Tuesday, May 01, 2012

Pay Or Die

We are at our most vulnerable when we are sick or in pain or afraid of dying. Somebody decided this was a good moment to demand payment up front. Pay or continue hurting. Pay or die. Health problems already put our lives and our finances in jeopardy. It's sick to hit up the vulnerable for money prior to helping them. It seems a lot like extortion to me. Demanding money with menaces. You'll read in these reports from the Minnesota Attorney General (reported in the StarTribune) that they also threatened the sick with harm to their credit rating. In company emails they mocked the poor who needed help and bragged about turning the screws on them. Fairview Hospitals, founded to help Minneapolis's poor and sick Norwegians, is the hospital system where these egregious practices were in effect. The aggressive bill collection firm is Accretive, from Chicago.

"Marcia Newton of Corcoran was one consumer who saw Accretive's tactics firsthand. Although she is fully insured by Blue Cross and Blue Shield of Minnesota, she says she was told by a Fairview admissions clerk that she needed to pay $876 upfront as her share of a $9,000 procedure to insert tubes in the ears of her 3-year-old son. But when Newton received her insurance statement, she learned that the procedure cost $4,200 and her share should have been $200."

She says she spent two months fighting with Fairview after her credit card was overcharged by nearly $700.

"If I hadn't read that explanation of benefits from my insurer, I would have thought I paid my money and was done," said Newton, a certified public accountant with an MBA. "A lot of people who couldn't have afforded it would have gotten ripped off."

Patients arriving in Fairview emergency rooms with serious conditions and in pain were subjected to strong-arm collectors and pressured to pay before being helped.

Internal e-mail from a collector at Accretive's Kalamazoo, Mich., office "I make the deadbeats feel like s---, talk nicely to women who sound education/have money, and am firm with dumb f----. If they say something stupid, I make sure they know they've said something stupid."

Another collector's response to the above message "Thanks. I went through the hospital notes and this is what pisses me off the most. The patient is pissed because Medicaid didn't cover this and told the hospital that she is never going to pay this. There are some attorneys who aren't skilled enough for an actual practice that work for these stupid fricken non-profit organizations who help the poor in Detroit. Now we have to waste our time to deal with this low-life patient and some dumbass attorney all because this patient didn't show up to the DHS office to renew her benefits. Ugh. I'll make sure they get a call though."

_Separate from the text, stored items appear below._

Lemma conservation_below_total_bound_witness :
  ∃ events b,
    Trace.run sweep_run OrderBook.empty = Some (events, b)
    ∧ ∀ s, Trace.book_total (Trace.side_book s b)
           = Trace.added s sweep_run - Trace.consumed s events
           ∧ Trace.consumed s events <= Trace.added s sweep_run.
Proof.
  apply (conservation_below_total_bound Z Z_PriceOrder sweep_run).
  intros []; vm_compute; reflexivity.
Defined.

(** ** order_book.h: add, then take *)

Section RoundTrip.
Context {P : Type} `{PriceOrder P}.
Import Trace.
Implicit Types (m rest : SideBook (P := P)) (b : OrderBook.t (P := P)).

Lemma level_add_front (p : P) (q : Z) m :
  (∀ k, head (fst <$> m) = Some k → price_lt p k = true) →
  level_add p q m = (p, update_quantity q (fresh_level p)) :: m.
Proof.
  destruct m as [|[k level] rest]; [done|]. intros Hfront. simpl.
  by rewrite (Hfront k eq_refl).
Qed.

Lemma match_loop_take_front (id_str : string) (p : P) (q : Z) m :
  0 < q < 2 ^ 32 →
  OrderBook.match_loop id_str ((p, update_quantity q (fresh_level p)) :: m) q []
  = (m, [fill_of id_str q (update_quantity q (fresh_level p))]).
Proof.
  intros Hq.
  assert (Htotal : total_quantity (update_quantity q (fresh_level p)) = q).
  { simpl. apply to_uint32_id. unfold is_uint32. lia. }
  rewrite match_loop_drain by (rewrite ?Htotal; lia).
  rewrite Htotal, Z.sub_diag. by rewrite match_loop_stop.
Qed.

A collector's response (the same day as the earlier messages) after learning a lawyer had left a message on behalf of a particular patient "Mrs Smith, my name is ______ and I'm the Financial Counselor (Admitting Rep) at [Fairview]. According to your insurance company you have a deductible of $100 and a 10% co-insurance. Based on a 3-day stay, your estimated amount due is $440. How would you like to pay for that today? We accept cash, check, debit or credit card."

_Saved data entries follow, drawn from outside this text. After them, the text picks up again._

(** X6. A mapping that is not a descriptor, or a sequence, with a scalar
    directly inside it makes the walk fail: a mapping with ordinary fields
    but without [kind] or without [apiVersion] is an error, it is not
    skipped. *)
Theorem jsonWalk_scalar_child_fails (v s : Value) (children : list Value) :
  childrenOf v = Some children →
  s ∈ children →
  isScalar s = true →
  is_Ok (jsonWalk v) = false.
Proof.
  intros Hchildren Hin Hs.
  destruct v as [ | | | | l | o ]; try discriminate Hchildren.
  - injection Hchildren as ->. rewrite jsonWalk_slice. by eapply rangeWalk_scalar_fails.
  - cbn in Hchildren. rewrite jsonWalk_map.
    destruct (hasKindAndAPIVersion o); [ done | ].
    injection Hchildren as <-. by eapply rangeWalk_scalar_fails.
Qed.

(** A Pod without [apiVersion]: its [kind] is a bare string for the walk. *)
Lemma jsonWalk_scalar_child_fails_witness :
  is_Ok (jsonWalk (VMap [("kind", VString "Pod"); ("spec", VMap [])])) = false.
Proof.
  apply (jsonWalk_scalar_child_fails
           (VMap [("kind", VString "Pod"); ("spec", VMap [])])
           (VString "Pod") [VString "Pod"; VMap []]).
  - reflexivity.
  - by constructor.
  - reflexivity.
Defined.

(** X7. The order in which a mapping is iterated decides only the order of
    the result: for a mapping with distinct keys that is not a descriptor,
    a walk that returns in one order of iteration returns in every other
    order, and returns the same descriptors, rearranged. *)
Theorem jsonWalk_map_order (o o' : list (string * Value)) (objs : list Value) :
  NoDup (fst <$> o) →
  o ≡ₚ o' →
  hasKindAndAPIVersion o = false →
  jsonWalk (VMap o) = Ok objs →
  ∃ objs', jsonWalk (VMap o') = Ok objs' ∧ objs ≡ₚ objs'.
Proof.
  intros Hnodup Hperm Hguard. rewrite !jsonWalk_map, Hguard.
  assert (hasKindAndAPIVersion o' = false) as ->.
  { unfold hasKindAndAPIVersion in *.
    by rewrite <- !(index_Permutation o o') by done. }
  intros [Hok ->]%rangeWalk_walked.
  exists (concat (walked <$> (snd <$> o'))). split.
  - apply rangeWalk_walked. split; [ | done ]. by rewrite <- Hperm.
  - apply concat_fmap_Permutation. by rewrite Hperm.
Qed.

Lemma jsonWalk_map_order_witness :
  let podV := VMap (descriptor "Pod" "v1") in
  let svcV := VMap (descriptor "Service" "v1") in
  ∃ objs', jsonWalk (VMap [("b", VSlice [svcV]); ("a", podV)]) = Ok objs'
           ∧ [podV; svcV] ≡ₚ objs'.
Proof.
  intros podV svcV.
  apply (jsonWalk_map_order [("a", podV); ("b", VSlice [svcV])]
           [("b", VSlice [svcV]); ("a", podV)] [podV; svcV]).
  - apply (bool_decide_unpack _). vm_compute. reflexivity.
  - apply Permutation_swap.
  - reflexivity.
  - reflexivity.
Defined.

(** * Further properties of the flattener *)

Section FlattenMore.

Implicit Types (h : heap) (ps ret : list ptr) (objs : list runtime_Object).

Lemma rangeObjs_panics_iff objs ret h :
  rangeObjs objs ret h = None ↔ Exists (λ obj, isKnown obj = false) objs.
Proof.
  revert ret h. induction objs as [ | obj objs IH ]; intros ret h.
  - cbn. split; [ done | by intros ?%Exists_nil ].
  - rewrite Exists_cons. destruct obj as [ p | l | ty ]; cbn [rangeObjs isKnown].
    + rewrite IH. split; [ by right | by intros [ ? | ? ] ].
    + rewrite rangeItems_fresh, IH. split; [ by right | by intros [ ? | ? ] ].
    + split; [ by left | done ].
Qed.

(** What a run of the outer loop adds to [ret] and to the store. *)
Lemma rangeObjs_shape objs ret h ps h' :
  rangeObjs objs ret h = Some (ps, h') →
  ∃ new ext,
    ps = ret ++ new ∧ h' = h ++ ext
    ∧ (∀ h0, length new = length (expandLists h0 objs))
    ∧ length ext = length (filter (λ obj, isListObject obj = true) objs).
Proof.
  revert ret h. induction objs as [ | obj objs IH ]; intros ret h.
  - intros [= <- <-]. exists [], []. by rewrite !app_nil_r.
  - destruct obj as [ p | l | ty ]; cbn [rangeObjs]; [ | | done ].
    + intros (new & ext & -> & -> & Hnew & Hext)%IH.
      exists (p :: new), ext. rewrite <- app_assoc. repeat split; [ | done ].
      intros h0. unfold expandLists in *. cbn. by rewrite (Hnew h0).
    + rewrite rangeItems_fresh.
      intros (new & ext & -> & -> & Hnew & Hext)%IH.
      eexists (replicate (length (Items l)) (length h) ++ new), (_ :: ext).
      rewrite <- !app_assoc. repeat split.
      * intros h0. unfold expandLists in *. cbn.
        by rewrite !length_app, length_replicate, (Hnew h0).
      * rewrite filter_cons_True by done. cbn. by rewrite Hext.
Qed.

Lemma concat_inj_lengths {A} (ls ls' : list (list A)) :
  Forall2 (λ l l', length l = length l') ls ls' →
  concat ls = concat ls' → ls = ls'.
Proof.
  induction 1 as [ | l l' ls ls' Hlen _ IH ]; cbn; [ done | ].
  intros [-> Hrest]%app_inj_1; [ | done ]. by rewrite IH.
Qed.

Lemma flattened_members_inv h obj :
  flattened h obj = members h obj → itemsAgree obj.
Proof.
  intros Heq l -> x Hx. cbn in Heq. rewrite <- Heq in Hx.
  apply elem_of_replicate in Hx as [-> Hlen].
  destruct (last (Items l)) eqn:Hlast; [ done | ].
  apply last_None in Hlast. by rewrite Hlast in Hlen.
Qed.

End FlattenMore.



(** X9. When it returns, [FlattenToV1] returns as many pointers as the
    documented expansion has elements: one for every plain object and one
    for every item of every list. *)
Theorem FlattenToV1_length (objs : list runtime_Object) (h : heap)
    (ps : list ptr) (h' : heap) :
  FlattenToV1 objs h = Some (ps, h') →
  length ps = length (expandLists h objs).
Proof.
  intros (new & ext & -> & _ & Hnew & _)%rangeObjs_shape. apply Hnew.
Qed.

Lemma FlattenToV1_length_witness :
  length [0; 0] = length (expandLists [] [PtrUnstructuredList (listOf [pod "a"; pod "b"])]).
Proof.
  apply (FlattenToV1_length [PtrUnstructuredList (listOf [pod "a"; pod "b"])] []
           [0; 0] [pod "b"]).
  reflexivity.
Defined.

(** X10. [FlattenToV1] does not write to any record that existed before the
    call: every cell of the store keeps its content, and the store grows by
    exactly one cell, the loop variable, for every list among the objects. *)
Theorem FlattenToV1_keeps_store (objs : list runtime_Object) (h : heap)
    (ps : list ptr) (h' : heap) :
  FlattenToV1 objs h = Some (ps, h') →
  (∀ p, p < length h → h' !! p = h !! p)
  ∧ length h' = length h + length (filter (λ obj, isListObject obj = true) objs).
Proof.
  intros (new & ext & _ & -> & _ & Hext)%rangeObjs_shape. split.
  - intros p Hp. by apply lookup_app_l.
  - by rewrite length_app, Hext.
Qed.

Lemma FlattenToV1_keeps_store_witness :
  (∀ p, p < length [pod "x"] → [pod "x"; pod "b"] !! p = [pod "x"] !! p)
  ∧ length [pod "x"; pod "b"]
    = length [pod "x"]
      + length (filter (λ obj, isListObject obj = true)
                  [PtrUnstructured 0; PtrUnstructuredList (listOf [pod "a"; pod "b"])]).
Proof.
  apply (FlattenToV1_keeps_store
           [PtrUnstructured 0; PtrUnstructuredList (listOf [pod "a"; pod "b"])]
           [pod "x"] [0; 1; 1] [pod "x"; pod "b"]).
  reflexivity.
Defined.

Pay up front or you won't get treated, was the message patients got from Fairview:

One story, related by a physician who deplored the collections practices: "...a breast-cancer survivor was ushered into a small room with a billing officer who told her she had some unpaid bills to pay. She said, 'What bills? I have paid all my bills." The man told her she hadn't received the bills yet, but still had to pay them. When she refused, the man pleaded that it would look bad on his record..."

The NYTimes also covered the story.

There was an strange and absurd defense of Pay or Die from the Strib's "conservative" opinion writer Doug Tice, suggesting we should be forced to pay for emergency care up front like we do fast food...

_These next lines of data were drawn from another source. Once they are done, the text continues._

(** The rounds still allowed by the budget bound the depth of the
    recursion. *)
Definition startCoordinationRound (agents : list Agent) (s : State)
  : option (Result bool * State) :=
  startCoordinationRound_fuel (Z.to_nat (maxRounds s - currentRound s)) agents s.

(** [trackRoundLimits]: the lines of the coordination summary printed to the
    console, one per pair that exchanged something. *)
Definition trackRoundLimits (s : State) : list (string * Z * Z) :=
  map (fun e => (fst e, snd e, maxRounds s)) (map_to_list (roundLimits s)).

(** ** Parts of the methods, named for the statements below *)

(** The [try] block of [processQuestions] for one question. *)
Definition answerAndRecord (answeringAgent : Agent) (question : Comment.t)
    (askingAgentName : string) : M unit :=
  let* response := respondToQuestion answeringAgent question askingAgentName in
  let askingAgentFile := findAgentFile askingAgentName in
  if truthy askingAgentFile
  then respondToComment askingAgentFile (Comment.id question) response
  else ret tt.

(** The message [processQuestions] logs for a failed question. *)
Definition processingError (askingAgentName answeringName message : string) : string :=
  "Error processing question from " +:+ askingAgentName +:+ " to "
  +:+ answeringName +:+ ": " +:+ message.

(** The message [facilitateCoordination] logs when an exchange throws. *)
Definition coordinationError (name1 name2 message : string) : string :=
  "Coordination error between " +:+ name1 +:+ " and " +:+ name2 +:+ ": " +:+ message.

(** One direction of [facilitateCoordination]: the questions of [asking]
    for [answering] are read, answered and counted. *)
Definition exchange (asking answering : Agent) (pairKey : string) : M unit :=
  let* questions := checkForQuestions asking (name answering) in
  if Nat.ltb 0 (length questions) then
    let* _ := processQuestions answering questions (name asking) in
    incrementRoundCount pairKey
  else ret tt.

(** The state right after [facilitateCoordination] is entered. *)
Definition entered (pairKey : string) (s : State) : State :=
  set_trace (trace s ++ [Facilitated pairKey]) s.

(** The state right after a round has announced itself on the console. *)
Definition announced (s : State) : State :=
  set_trace (trace s ++ [RoundStarted (currentRound s)]) s.

(** ** Measures on a run *)

Definition isRoundStarted (e : Event) : bool :=
  match e with RoundStarted _ => true | _ => false end.
Definition isFacilitated (e : Event) : bool :=
  match e with Facilitated _ => true | _ => false end.

Definition roundsRun (s : State) : nat := length (List.filter isRoundStarted (trace s)).
Definition pairAttempts (s : State) : nat := length (List.filter isFacilitated (trace s)).

(** How often [facilitateCoordination] was entered for a pair key. *)
Definition facilitatedCount (pairKey : string) (s : State) : nat :=
  length (filter (fun e => e = Facilitated pairKey) (trace s)).

(** The counter of a pair as [getRoundCount] reads it. *)
Definition roundCount (s : State) (pairKey : string) : Z :=
  default 0 (roundLimits s !! pairKey).

(** The rounds a call can still run, and the number of agent pairs. *)
Definition roundsLeft (s : State) : Z := Z.max 1 (maxRounds s - currentRound s + 1).
Definition pairCount (agents : list Agent) : Z := Z.of_nat (length (getAgentPairs agents)).

(** The number of comments still pending in the agents' documents (0 when
    a document cannot be read). *)
Definition unresolved (agents : list Agent) (s : State) : nat :=
  match fst (checkPendingQuestions agents s) with
  | Ok pendingQuestions => length pendingQuestions
  | Throw _ => 0%nat
  end.

(** ** Predicates on computations and relations between states

    [preserves R m]: running [m] relates the state before to the state
    after by [R], whether [m] returns or throws.  [succeeds m]: [m] never
    throws. *)

Definition preserves (R : State -> State -> Prop) {A} (m : M A) : Prop :=
  forall s, R s (snd (m s)).

Definition succeeds {A} (m : M A) : Prop := forall s, exists a, fst (m s) = Ok a.

(** What no step of a round changes: the budget, the round number, the log
    path, the number of rounds and pair exchanges started; counters only
    grow. *)
Record frame (s s' : State) : Prop := mkFrame {
  frame_maxRounds : maxRounds s' = maxRounds s;
  frame_currentRound : currentRound s' = currentRound s;
  frame_errorLogPath : errorLogPath s' = errorLogPath s;
  frame_roundsRun : roundsRun s' = roundsRun s;
  frame_pairAttempts : pairAttempts s' = pairAttempts s;
  frame_roundCount : forall pairKey, roundCount s pairKey <= roundCount s' pairKey;
  frame_trace : trace s `prefix_of` trace s';
  frame_files : forall path, is_Some (files s !! path) -> is_Some (files s' !! path)
}.

(** What a whole round leaves unchanged. *)
Record stable (s s' : State) : Prop := mkStable {
  stable_maxRounds : maxRounds s' = maxRounds s;
  stable_currentRound : currentRound s' = currentRound s;
  stable_errorLogPath : errorLogPath s' = errorLogPath s;
  stable_roundCount : forall pairKey, roundCount s pairKey <= roundCount s' pairKey;
  stable_trace : trace s `prefix_of` trace s';
  stable_files : forall path, is_Some (files s !! path) -> is_Some (files s' !! path)
}.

And a thoughtful humane counterpoint by Paul Olson, also in the StarTribune.

This story points up the difficulties of hospitals and doctors, locked in a system of private insurers in an economy where patients increasingly cannot afford insurance. The best answer is universal healthcare via single payer, a government solution like Medicare, which is cost-efficient and beloved. Let the doctors treat their patients and let the patients get the help they need without worrying about finances on top of ill health.

But Republicans demanded a private insurance solution. Obama passed his Affordable Care Act with their input, chiefly the inclusion of an insurance mandate, something the ultra conservative Heritage Foundation proposed in 1989. But once ACA reached the floor of the Congress every Republican voted no, repeatedly. And now it is this Republican demand, the mandate, (which isn't some Communist invention––George Washington insisted on a health insurance mandate for merchant seamen when he was president) which the Republican court challenge is using to scupper the whole reform. And a return to financial and healthcare peril for anyone who has the bad luck to get sick.